El ministro de Desarrollo Agrario de la provincia de Buenos Aires, Javier Rodríguez, expresó su rechazo a la iniciativa del Gobierno nacional, presentada en la última reunión del Consejo Federal Pesquero, que impulsa el traspaso de cuotas de captura de merluza desde la flota fresquera hacia la flota congeladora, al considerar que la medida “va en contra de la ley Federal de pesca y del sistema productivo”.
El ministro señaló que la propuesta es contraria a la Ley Nº 24.922. “La Ley Federal de Pesca es muy clara en que no se pueden pasarse cuotas de barcos fresqueros a barcos congeladores. Así lo establece el artículo 27. Este proyecto del gobierno nacional prevé una triangulación. Está claro que es un método infantil que incumple la ley”, aseguró.

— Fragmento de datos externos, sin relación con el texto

(** C4 when the Groq client cannot connect. *)
Lemma generation_failure_groq_down :
  errors_of (trace (app groq_down_env General (Some demo_image) "What is this?"))
    = ["Analysis failed: Connection error."]
  /\ written_of (trace (app groq_down_env General (Some demo_image) "What is this?")) = []
  /\ warnings_of (trace (app groq_down_env General (Some demo_image) "What is this?")) = []
  /\ ~ In "Analysis Results"
         (subheaders_of (trace (app groq_down_env General (Some demo_image) "What is this?"))).
Proof.
  apply (generation_failure_fails_the_submission
           groq_down_env General (Some demo_image) "What is this?"
           (general_prompt "{'description': 'a red bicycle'}" "What is this?")
           (LibraryError Groq "Connection error.")).
  - vm_compute. tauto.
  - reflexivity.
Defined.

(** C5.  For each of the three categories, every analysis text and
    every query, the chain sends the model exactly one prompt, and both
    the analysis text and the query occur in it as they are. *)
Theorem prompt_embeds_analysis_and_query
        (E : Env) (c : Category) (analysis query : string) :
  exists prompt,
    trace (get_response E c analysis query) = [GroqInvoke prompt]
    /\ contains analysis prompt = true
    /\ contains query prompt = true.
Proof.
  exists (prompt_for c analysis query).
  rewrite get_response_run. split; [reflexivity|]. split.
  - apply prompt_for_contains_analysis.
  - apply prompt_for_contains_query.
Qed.


(** C7, as the code has it.  On a 200 response [analyze_image] returns
    what [response.json()] returns, unchanged, when decoding succeeds (a
    list stays a list, any other value stays that value); when decoding
    raises, the exception is caught like a transport failure and the
    result is the string ["Analysis error: " ++ str(e)]. *)
Theorem ok_response_returns_decoded_body_or_error
        (E : Env) (image_bytes : list byte) (model_name : string)
        (response : Response) :
  requests_post E (tag_request E model_name image_bytes) = Ok response ->
  status_code response = 200%Z ->
  outcome (analyze_image E image_bytes model_name)
  = match json response with
    | Ok body => Ok body
    | Raise e => Ok (PyStr ("Analysis error: " ++ exn_str E e))
    end.
Proof.
  intros Hpost Hstatus.
  rewrite analyze_image_run, Hpost. unfold extracted, outcome, snd.
  rewrite Hstatus. cbn [Z.eqb Pos.eqb]. destruct (json response); reflexivity.
Qed.

(** The amended C7 on the two tags of the specification. *)
Lemma ok_response_rash_tags :
  outcome (analyze_image rash_env demo_image (MEDICAL_MODEL demo_secrets)) = Ok rash_tags.
Proof.
  apply (ok_response_returns_decoded_body_or_error
           rash_env demo_image (MEDICAL_MODEL demo_secrets)
           {| status_code := 200; json := Ok rash_tags |}).
  - reflexivity.
  - reflexivity.
Defined.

En esa línea, agregó: “Sabemos que al gobierno de Milei no le gusta la Ley Federal de Pesca. La quiso derogar apenas arrancó su gestión en el marco de la ley ómnibus. Con eso iba en contra de toda la cadena pesquera. Hoy lo que está buscando es crear un mecanismo que, en definitiva, la incumple y va en contra de una parte de la cadena”.
El proyecto, que lleva el nombre de “Procedimiento de Optimización Productiva de Merluza Hubbsi”, fue presentado por la Subsecretaría de Recursos Acuáticos y Pesca promovido, a pedido de su titular, y elaborado por la Dirección Nacional de Coordinación y Fiscalización Pesquera. La propuesta plantea que los buques fresqueros que no utilicen su cuota este año tengan que resignarla por todo el periodo hasta el año 2039, y que esas cuotas pasen a un Fondo específico, para luego ser asignadas a embarcaciones congeladoras.

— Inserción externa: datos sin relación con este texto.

(** Start calls made one after the other: the first not before [lo], each
    not before the end of the one before it, the last ending by [hi]. *)
Fixpoint chain (lo : time) (l : list (AudioBufferSourceNode * time)) (hi : time)
    : Prop :=
  match l with
  | [] => tleb lo hi = true
  | c :: rest => tleb lo (startOf c) = true /\ chain (endOf c) rest hi
  end.

(** An event delivered while a buffer that ends at [e] is still playing and
    nothing else is scheduled: it does not interrupt, it resumes no
    suspended [onmessage], and a message sees the device clock at [e] at
    the latest. *)
Definition whilePlaying (e : time) (ev : Event) : bool :=
  match ev with
  | Onmessage message currentTime =>
      negb (interrupted_of message) && tleb currentTime e
  | DecodeSettled _ => false
  | _ => true
  end.

(** *** More observations, for the properties beyond the claims *)

(** The frames among the callbacks queued on the pending promise. *)
Fixpoint queuedFrames (rs : list Reaction) : list Blob :=
  match rs with
  | [] => []
  | thenSendRealtimeInput pcmBlob :: rest => pcmBlob :: queuedFrames rest
  | _ :: rest => queuedFrames rest
  end.

(** The frames handed to the session so far, followed by those waiting for
    the promise. *)
Definition framesOut (st : State) : list Blob :=
  realtimeInputs (sessionCalls st) ++
  match sessionPromise st with
  | pending rs => queuedFrames rs
  | _ => []
  end.

(** The input buffers of the [onaudioprocess] events that the script
    processor really delivers along [evs]: those that arrive while the
    capture is connected and its context runs. *)
Fixpoint framesTaken (st : State) (evs : list Event) : list Float32Array :=
  match evs with
  | [] => []
  | ev :: rest =>
      match ev with
      | Onaudioprocess inputData => if capturing st then [inputData] else []
      | _ => []
      end ++ framesTaken (step st ev) rest
  end.

(** What the capture path relies on: the effect sees [isMuted] as [false],
    [connect] is called once, the capture is connected only after that, and
    the promise has not rejected. *)
Definition sendable (st : State) : Prop :=
  isMuted_closure st = false /\
  (stream st = um_pending -> sessionPromise st = not_created) /\
  (scriptProcessor st = true -> sessionPromise st <> not_created) /\
  sessionPromise st <> rejected.

(** A transcript fragment as an event: [(true, f, t)] is a fragment of the
    user's speech, [(false, f, t)] one of the model's, delivered at [t]. *)
Definition fragmentEvent (x : bool * string * time) : Event :=
  match x with
  | (true, f, t) => Onmessage (inputFragment f) t
  | (false, f, t) => Onmessage (outputFragment f) t
  end.
(** * Admin dashboard front end: session handling, HTTP interceptors and
      listing actions

    A shallow embedding of [src/context/AuthContext.tsx] (the [AuthProvider]
    component: session storage, the auth handlers and the two axios
    interceptors) and of the listing popovers ([ListingActions] and
    [Options]), followed by the properties established about them.

    React state is a record threaded through every handler; the browser's
    [sessionStorage] is a finite map from keys to strings; each awaited
    call to the remote API is an input of the handler (what the promise
    settles to); everything the code does to the outside world (API calls,
    navigation, toasts, console output) is appended to a trace in program
    order. *)

From Stdlib Require Import ZArith String Ascii DecimalString DecimalZ.
From stdpp Require Import base strings gmap list.

Open Scope string_scope.

(** ** JavaScript values *)

Module Js.

(** The primitive values that flow through the provider ([any] in the
    source): numbers are integers. *)
Inductive Val :=
| VUndefined
| VNull
| VBool (b : bool)
| VNum (n : Z)
| VStr (s : string).

(** [T | null | undefined] for an object type [T]. *)
Inductive Nullable (A : Type) :=
| Undefined
| Null
| Obj (a : A).
Arguments Undefined {A}.
Arguments Null {A}.
Arguments Obj {A} a.

(** JavaScript truthiness: [undefined], [null], [false], [0] and the empty
    string are falsy. *)
Definition truthy (v : Val) : bool :=
  match v with
  | VUndefined | VNull => false
  | VBool b => b
  | VNum n => negb (n =? 0)%Z
  | VStr s => negb (String.eqb s "")
  end.

(** [a || b] *)
Definition or_else (a b : Val) : Val := if truthy a then a else b.

(** [m || d] for an optional string [m] and a string literal [d]. *)
Definition msg_or (m : option string) (d : string) : string :=
  match m with
  | Some s => if String.eqb s "" then d else s
  | None => d
  end.

Definition string_of_Z (n : Z) : string :=
  NilZero.string_of_int (Z.to_int n).

(** String conversion as done by a template literal [`${v}`]. *)
Definition to_string (v : Val) : string :=
  match v with
  | VUndefined => "undefined"
  | VNull => "null"
  | VBool true => "true"
  | VBool false => "false"
  | VNum n => string_of_Z n
  | VStr s => s
  end.

(** [hay.includes(needle)] on strings. *)
Fixpoint includes (needle hay : string) : bool :=
  String.prefix needle hay ||
  match hay with
  | EmptyString => false
  | String _ rest => includes needle rest
  end.

(** [m?.includes(needle)] as a condition: [undefined] is falsy. *)
Definition opt_includes (needle : string) (m : option string) : bool :=
  match m with
  | Some s => includes needle s
  | None => false
  end.

(** Strict equality [v === "literal"]. *)
Definition strict_eq_str (v : Val) (lit : string) : bool :=
  match v with
  | VStr s => String.eqb s lit
  | _ => false
  end.

End Js.

Import Js.

(** ** The auth provider ([AuthContext.tsx]) *)

Module BackendUser.
(** The [user] object of an API response, as read by [setUserSession]. *)
Record t := mk {
  id : Val;
  name : Val;
  email : Val;
  phone : Val;
  profile_picture : Val;
  is_verified : Val;
  role : string;
}.
End BackendUser.

Module CurrentUser.
(** The [currentUser] object built by [setUserSession]; a field that is
    absent from the object reads as [VUndefined]. *)
Record t := mk {
  userId : Val;
  name : Val;
  email : Val;
  phone : Val;
  image : Val;
  otpVerified : Val;
  role : Val;
}.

Cabe señalar que en la actualidad, si una embarcación fresquera no puede usar su cuota, lo justifica y, por el año en curso, se la ofrece a otras embarcaciones fresqueras. El proyecto, como se ve, abre la puerta al traspaso de cuotas a barcos congeladores, que en su procesamiento generan menos puestos de trabajo por tonelada de producto obtenido.
Javier Rodríguez apuntó contra el Gobierno nacional por avanzar con una política que, según sostuvo, “luego del incremento del costo de combustible, es un nuevo golpe a la industria fresquera”, al asegurar que “esta medida genera un impacto negativo directo sobre el empleo, la industria pesquera radicada en la Provincia y las economías regionales”.

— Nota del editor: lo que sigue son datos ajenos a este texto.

(** * MiniRAG: chunking, cosine-similarity search and the resumable
      embedding pipeline

    A shallow embedding of the Go packages [pkg/minirag], [pkg/embedder],
    [pkg/loader] and of the two commands [cmd/minirag] and
    [cmd/generate-embeddings], with the properties stated about them.

    Conventions.
    - A Go [string] is a sequence of bytes: [list byte].
    - A Go [int] is a [Z]; lengths and positions of slices are [nat].
    - A [nil] slice and an empty slice are both the empty list.
    - A run-time panic (index out of range, division by zero) is [None].
    - A [float32] is an IEEE-754 binary32 value, see [Binary32]. The code is
      written once over the interface [FloatArith], so that the same
      definitions can also be read in exact real arithmetic. *)

From Stdlib Require Import String.
From stdpp Require Import base option list gmap.
From Stdlib Require Import ZArith List Lia Permutation Sorted SpecFloat.
From Stdlib Require Import Strings.Byte Reals Lra.
Import ListNotations.
Local Open Scope Z_scope.

Abbreviation gostring := (list byte).

(** A string literal as the bytes it stands for. *)
Definition bytes (s : String.string) : gostring := String.list_byte_of_string s.
Arguments bytes s%_string.

(** Equality of strings, [a == b]. *)
Fixpoint eqString (a b : gostring) : bool :=
  match a, b with
  | [], [] => true
  | x :: a', y :: b' => Byte.eqb x y && eqString a' b'
  | _, _ => false
  end.

(* ===================================================================== *)
(** * Arithmetic of vector components *)
(* ===================================================================== *)

(** The operations the Go code performs on [float32] values. *)
Class FloatArith (F : Type) := {
  fzero : F;                    (* the constant 0 *)
  fone : F;                     (* the constant 1 *)
  fadd : F -> F -> F;           (* x + y *)
  fmul : F -> F -> F;           (* x * y *)
  fdiv : F -> F -> F;           (* x / y *)
  fsqrt : F -> F;               (* float32(math.Sqrt(float64(x))) *)
  frsqrt : F -> F;              (* float32(1.0 / math.Sqrt(float64(x))) *)
  feqb : F -> F -> bool;        (* x == y *)
  fltb : F -> F -> bool;        (* x < y *)
  fleb : F -> F -> bool;        (* x <= y *)
  fofZ : Z -> F                 (* float32(n) for an integer n *)
}.

(** ** IEEE-754 binary32 and binary64

    Values are [spec_float]; every operation rounds to nearest, ties to
    even, and each operation is rounded on its own (no fused multiply-add,
    as the Go compiler does on amd64). *)
Module Binary32.

Definition float32 := spec_float.
Definition float64 := spec_float.

Definition prec32 : Z := 24.
Definition emax32 : Z := 128.
Definition prec64 : Z := 53.
Definition emax64 : Z := 1024.

(** float32(x) for a float64 [x], and float64(x) for a float32 [x]. *)
Definition to32 (x : float64) : float32 :=
  match x with
  | S754_finite s m e => binary_round prec32 emax32 s m e
  | _ => x
  end.

Definition to64 (x : float32) : float64 :=
  match x with
  | S754_finite s m e => binary_round prec64 emax64 s m e
  | _ => x
  end.

Definition ofZ (n : Z) : float32 := binary_normalize prec32 emax32 n 0 false.
Definition one64 : float64 := binary_normalize prec64 emax64 1 0 false.

Definition zero : float32 := S754_zero false.
Definition add : float32 -> float32 -> float32 := SFadd prec32 emax32.
Definition mul : float32 -> float32 -> float32 := SFmul prec32 emax32.
Definition div : float32 -> float32 -> float32 := SFdiv prec32 emax32.

(** math.Sqrt works on float64. *)
Definition sqrt64 : float64 -> float64 := SFsqrt prec64 emax64.
Definition sqrt (x : float32) : float32 := to32 (sqrt64 (to64 x)).
Definition rsqrt (x : float32) : float32 :=
  to32 (SFdiv prec64 emax64 one64 (sqrt64 (to64 x))).

Definition is_nan (x : spec_float) : bool :=
  match x with S754_nan => true | _ => false end.

(** [x] is +0 or -0. *)
Definition is_zero (x : spec_float) : bool :=
  match x with S754_zero _ => true | _ => false end.

End Binary32.

#[export] Instance binary32 : FloatArith Binary32.float32 := {|
  fzero := Binary32.zero;
  fone := Binary32.ofZ 1;
  fadd := Binary32.add;
  fmul := Binary32.mul;
  fdiv := Binary32.div;
  fsqrt := Binary32.sqrt;
  frsqrt := Binary32.rsqrt;
  feqb := SFeqb;
  fltb := SFltb;
  fleb := SFleb;
  fofZ := Binary32.ofZ
|}.

(** ** Exact real arithmetic *)
Module Exact.

Definition eqb (x y : R) : bool := if Req_dec_T x y then true else false.
Definition ltb (x y : R) : bool := if Rlt_dec x y then true else false.
Definition leb (x y : R) : bool := if Rle_dec x y then true else false.

End Exact.

#[export] Instance exact : FloatArith R := {|
  fzero := 0%R;
  fone := 1%R;
  fadd := Rplus;
  fmul := Rmult;
  fdiv := Rdiv;
  fsqrt := sqrt;
  frsqrt := fun x => (1 / sqrt x)%R;
  feqb := Exact.eqb;
  fltb := Exact.ltb;
  fleb := Exact.leb;
  fofZ := IZR
|}.

(* ===================================================================== *)
(** * pkg/minirag: types *)
(* ===================================================================== *)

Module Chunk.
Record t := {
  Path : gostring;      (* File path relative to docs/ *)
  Content : gostring;   (* The actual text content *)
  Heading : gostring;   (* Section heading if applicable *)
  Offset : Z            (* Character offset in original file *)
}.
End Chunk.

Module EmbeddingData.
Record t (F : Type) := {
  Chunks : list Chunk.t;
  Embeddings : list (list F);
  ModelInfo : gostring;
  Dimension : Z
}.
Arguments Chunks {F}.
Arguments Embeddings {F}.
Arguments ModelInfo {F}.
Arguments Dimension {F}.
End EmbeddingData.

Module SearchResult.
Record t (F : Type) := {
  Chunk : Chunk.t;
  Score : F
}.
Arguments Chunk {F}.
Arguments Score {F}.
End SearchResult.

Module VectorIndex.
Record t (F : Type) := {
  Chunks : list Chunk.t;
  Embeddings : list (list F);
  Dimension : Z
}.
Arguments Chunks {F}.
Arguments Embeddings {F}.
Arguments Dimension {F}.
End VectorIndex.

(* ===================================================================== *)
(** * pkg/minirag: CosineSimilarity *)
(* ===================================================================== *)

Section Cosine.
Context {F : Type} {FA : FloatArith F}.

(** One iteration of the loop [for i := range a]: the three running sums
    after reading [a[i]] and [b[i]]. *)
Definition cosineStep (a b : list F) (acc : option (F * F * F)) (i : nat)
  : option (F * F * F) :=
  '(dotProduct, normA, normB) ← acc;
  x ← a !! i;
  y ← b !! i;
  Some (fadd dotProduct (fmul x y), fadd normA (fmul x x), fadd normB (fmul y y)).

Definition CosineSimilarity (a b : list F) : option F :=
  if negb (length a =? length b)%nat then Some fzero
  else
    '(dotProduct, normA, normB) ←
      fold_left (cosineStep a b) (seq 0 (length a)) (Some (fzero, fzero, fzero));
    if feqb normA fzero || feqb normB fzero then Some fzero
    else Some (fdiv dotProduct (fmul (fsqrt normA) (fsqrt normB))).

(** The quantities of the specification: dot product, sum of squares
    (the square of the Euclidean norm), and their quotient. The sums run
    from the first component to the last. *)
Definition dot (a b : list F) : F :=
  fold_left (fun s xy => fadd s (fmul (fst xy) (snd xy))) (combine a b) fzero.

Definition sumsq (a : list F) : F :=
  fold_left (fun s x => fadd s (fmul x x)) a fzero.

Definition norm (a : list F) : F := fsqrt (sumsq a).

Definition cosine_spec (a b : list F) : F :=
  fdiv (dot a b) (fmul (norm a) (norm b)).

(** The cosine similarity as the specification words it: 0 for vectors of
    different lengths or when a squared norm is zero, the quotient
    otherwise. *)
Definition cosineValue (a b : list F) : F :=
  if negb (length a =? length b)%nat then fzero
  else if feqb (sumsq a) fzero || feqb (sumsq b) fzero then fzero
  else cosine_spec a b.

End Cosine.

Además, sostuvo: “En aquel momento, con la ley ómnibus, se atacaba absolutamente a toda la pesca. Con este proyecto se ataca una parte, pero parece que el objetivo es siempre el mismo: ir en contra de la actividad pesquera”.
El ministro remarcó que la actividad pesquera no se limita a la captura del recurso, sino que se sostiene en una cadena de valor cuyo eje central son las plantas de procesamiento en tierra, intensivas en mano de obra. En ese sentido, advirtió que el nuevo esquema “favorece estructuralmente a la flota congeladora, que procesa a bordo, en detrimento de la flota fresquera, que abastece a la industria en tierra.”
Javier Rodríguez alertó que la eventual reasignación de cuotas implicaría una reducción del flujo de materia prima hacia las plantas procesadoras, una caída de la actividad industrial y una afectación directa de puestos de trabajo registrados. “Cada tonelada que deja de procesarse en tierra es empleo que se pierde”, sostuvo.
Desde una perspectiva económica, el ministro afirmó que la medida generará una contracción de las economías locales, afectando cadenas de valor vinculadas —como transporte, logística y servicios portuarios— y debilita el entramado productivo en las ciudades que tienen fuerte actividad pesquera, como es por ejemplo Mar del Plata.
“Se presenta como una optimización, pero en realidad implica una reconfiguración regresiva del sistema, que reduce empleo y valor agregado”, planteó Javier Rodríguez. Y agregó: “Es una medida irrazonable, porque no pondera sus efectos socioeconómicos, y contraria al interés público, porque ataca a un segmento y eso actúa en detrimento de todo el sistema productivo”.